### [Task goal]
Retype, exactly as they appear below, the lines between the line holding "let tag := el_tag e in" and the line holding "else on_out (CBB_add_asn1", both ends included.

═════ Extracted entries ═════

(* ===== verification/Ber.v ===== *)
(** The BER-to-DER converter of [crypto/bytestring/ber.c]: a recursive descent
    over the input [CBS] that writes to a [CBB], with its depth limit, its
    end-of-contents octets and its constructed strings. *)
From S2P Require Import Prelude Mem Der Cbs Cbb CbbSpec CbbAsn1.

Definition kMaxDepth : Z := 128.

Definition CBS_ASN1_UTF8STRING : Z := 0xc.
Definition CBS_ASN1_NUMERICSTRING : Z := 0x12.
Definition CBS_ASN1_PRINTABLESTRING : Z := 0x13.
Definition CBS_ASN1_T61STRING : Z := 0x14.
Definition CBS_ASN1_VIDEOTEXSTRING : Z := 0x15.
Definition CBS_ASN1_IA5STRING : Z := 0x16.
Definition CBS_ASN1_GRAPHICSTRING : Z := 0x19.
Definition CBS_ASN1_VISIBLESTRING : Z := 0x1a.
Definition CBS_ASN1_GENERALSTRING : Z := 0x1b.
Definition CBS_ASN1_UNIVERSALSTRING : Z := 0x1c.
Definition CBS_ASN1_BMPSTRING : Z := 0x1e.

(** [tag & CBS_ASN1_CONSTRUCTED] and [tag & ~CBS_ASN1_CONSTRUCTED]. *)
Definition is_constructed (tag : Z) : bool := negb (Z.land tag CBS_ASN1_CONSTRUCTED =? 0).
Definition clear_constructed (tag : Z) : Z := Z.land tag (u32 (Z.lnot CBS_ASN1_CONSTRUCTED)).

Definition is_string_type (tag : Z) : bool :=
  bool_decide (clear_constructed tag ∈
    [CBS_ASN1_OCTETSTRING; CBS_ASN1_UTF8STRING; CBS_ASN1_NUMERICSTRING; CBS_ASN1_PRINTABLESTRING;
     CBS_ASN1_T61STRING; CBS_ASN1_VIDEOTEXSTRING; CBS_ASN1_IA5STRING; CBS_ASN1_GRAPHICSTRING;
     CBS_ASN1_VISIBLESTRING; CBS_ASN1_GENERALSTRING; CBS_ASN1_UNIVERSALSTRING; CBS_ASN1_BMPSTRING]).

(** [CBS_skip(&contents, header_len)] on the element just read. *)
Definition el_contents (e : asn1_element) : option bytes :=
  match CBS_skip (el_header_len e) (el_out e) with
  | (Some _, contents) => Some contents
  | (None, _) => None
  end.

(** [ber_found], or failure.  Every pass and every call gets a shorter input, so
    that fuel above its length is enough. *)
Fixpoint cbs_find_ber (fuel : nat) (orig_in : bytes) (depth : Z) : option bool :=
  match fuel with
  | O => None
  | S fuel =>
      if depth >? kMaxDepth then None
      else if Zlen orig_in >? 0 then
        match CBS_get_any_ber_asn1_element orig_in with
        | (None, _) => None
        | (Some e, rest) =>
            if el_ber_found e then Some true
            else if is_constructed (el_tag e) then
              if is_string_type (el_tag e) then Some true
              else
                match el_contents e ≫= (fun contents => cbs_find_ber fuel contents (depth + 1)) with
                | None => None
                | Some true => Some true
                | Some false => cbs_find_ber fuel rest depth
                end
            else cbs_find_ber fuel rest depth
        end
      else Some false
  end.

Definition cbs_get_eoc : ST bytes unit := fun cbs =>
  match cbs with
  | 0 :: 0 :: _ => CBS_skip 2 cbs
  | _ => (None, cbs)
  end.

Section convert.
Context {H : Type} `{Malloc H}.
Abbreviation CBB := (cbb_st H).

(** The converter works on [in] and [out] at once. *)
Definition on_in {A} (m : ST bytes A) : ST (bytes * CBB) A := fun s =>
  let '(r, in_) := m s.1 in (r, (in_, s.2)).
Definition on_out {A} (m : ST CBB A) : ST (bytes * CBB) A := fun s =>
  let '(r, out) := m s.2 in (r, (s.1, out)).
(** A call on another [CBS], a local variable. *)
Definition with_in {A} (cbs : bytes) (m : ST (bytes * CBB) A) : ST (bytes * CBB) A := fun s =>
  let '(r, (_, out)) := m (cbs, s.2) in (r, (s.1, out)).

(** The body of the loop on the element [e]; [out] is the depth of the handle and
    [rec out string_tag looking_for_eoc] the recursive call. *)
Definition convert_element (rec : nat -> Z -> bool -> ST (bytes * CBB) unit) (out : nat)
    (string_tag : Z) (e : asn1_element) : ST (bytes * CBB) unit :=
  let tag := el_tag e in
  let constructed_string := is_constructed tag && is_string_type tag in
  let out_tag := if constructed_string then clear_constructed tag else tag in
  let child_string_tag :=
    if negb (string_tag =? 0) then string_tag
    else if constructed_string then out_tag else string_tag in
  out_contents <--
    (if negb (string_tag =? 0) then
       st_guard (clear_constructed tag =? string_tag) ;;; st_ret out
     else on_out (CBB_add_asn1 out out_tag) ;;; st_ret (S out)) ;;
  (if el_indefinite e then rec out_contents child_string_tag true
   else
     match el_contents e with
     | None => st_fail
     | Some contents =>
         if is_constructed tag then with_in contents (rec out_contents child_string_tag false)
         else on_out (CBB_add_bytes out_contents contents)
     end) ;;;
  on_out (CBB_flush out).

(** The loop is the recursion on the rest of the input; [fuel] is as above. *)
Fixpoint cbs_convert_ber (fuel : nat) (out : nat) (string_tag : Z) (looking_for_eoc : bool)
    (depth : Z) : ST (bytes * CBB) unit :=
  match fuel with
  | O => st_fail
  | S fuel => fun s =>
      if depth >? kMaxDepth then (None, s)
      else if Zlen s.1 >? 0 then
        match (if looking_for_eoc then cbs_get_eoc s.1 else (None, s.1)) with
        | (Some _, in_) => (Some tt, (in_, s.2))
        | (None, _) =>
            (e <-- on_in CBS_get_any_ber_asn1_element ;;
             convert_element (fun out string_tag looking_for_eoc =>
               cbs_convert_ber fuel out string_tag looking_for_eoc (depth + 1)) out string_tag e ;;;
             cbs_convert_ber fuel out string_tag looking_for_eoc depth) s
        end
      else (if looking_for_eoc then None else Some tt, s)
  end.

(** [out] and [out_storage]; the state is [in] and the allocator. *)
Definition CBS_asn1_ber_to_der : ST (bytes * H) (bytes * option bytes) := fun '(in_, h) =>
  match cbs_find_ber (S (length in_)) in_ 0 with
  | None => (None, (in_, h))
  | Some false =>
      match CBS_get_any_asn1_element in_ with
      | (None, in_) => (None, (in_, h))
      | (Some e, in_) => (Some (el_out e, None), (in_, h))
      end
  | Some true =>
      match CBB_init (Zlen in_) h with
      | (None, cbb) => (None, (in_, heap cbb))
      | (Some _, cbb) =>
          let '(r, (in_, cbb)) :=
            (cbs_convert_ber (S (length in_)) 0 0 false 0 ;;; on_out (CBB_finish true)) (in_, cbb) in
          (match r with
           | None => None
           | Some (p, len) => Some (take (Z.to_nat len) (default [] p), p)
           end, (in_, heap cbb))
      end
  end.

(** The loop over the chunks of a constructed string. *)
Fixpoint implicit_string_loop (fuel : nat) (inner_tag : Z) (child : bytes) : ST CBB unit :=
  match fuel with
  | O => st_fail
  | S fuel =>
      if Zlen child >? 0 then
        match CBS_get_asn1 inner_tag child with
        | (None, _) => st_fail
        | (Some chunk, child) => CBB_add_bytes 0 chunk ;;; implicit_string_loop fuel inner_tag child
        end
      else st_ret tt
  end.

Definition CBS_get_asn1_implicit_string (outer_tag inner_tag : Z) : ST (bytes * H) (bytes * option bytes) := fun '(in_, h) =>
  if CBS_peek_asn1_tag outer_tag in_ then
    match CBS_get_asn1 outer_tag in_ with
    | (None, in_) => (None, (in_, h))
    | (Some out, in_) => (Some (out, None), (in_, h))
    end
  else
    match CBB_init (Zlen in_) h with
    | (None, result) => (None, (in_, heap result))
    | (Some _, result) =>
        match CBS_get_asn1 (Z.lor outer_tag CBS_ASN1_CONSTRUCTED) in_ with
        | (None, in_) => (None, (in_, heap result))
        | (Some child, in_) =>
            let '(r, result) := (implicit_string_loop (S (length child)) inner_tag child ;;; CBB_finish true) result in
            (match r with
             | None => None
             | Some (p, len) => Some (take (Z.to_nat len) (default [] p), p)
             end, (in_, heap result))
        end
    end.

End convert.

═════

### [Result for this exercise]
  let tag := el_tag e in
  let constructed_string := is_constructed tag && is_string_type tag in
  let out_tag := if constructed_string then clear_constructed tag else tag in
  let child_string_tag :=
    if negb (string_tag =? 0) then string_tag
    else if constructed_string then out_tag else string_tag in
  out_contents <--
    (if negb (string_tag =? 0) then
       st_guard (clear_constructed tag =? string_tag) ;;; st_ret out
     else on_out (CBB_add_asn1 out out_tag) ;;; st_ret (S out)) ;;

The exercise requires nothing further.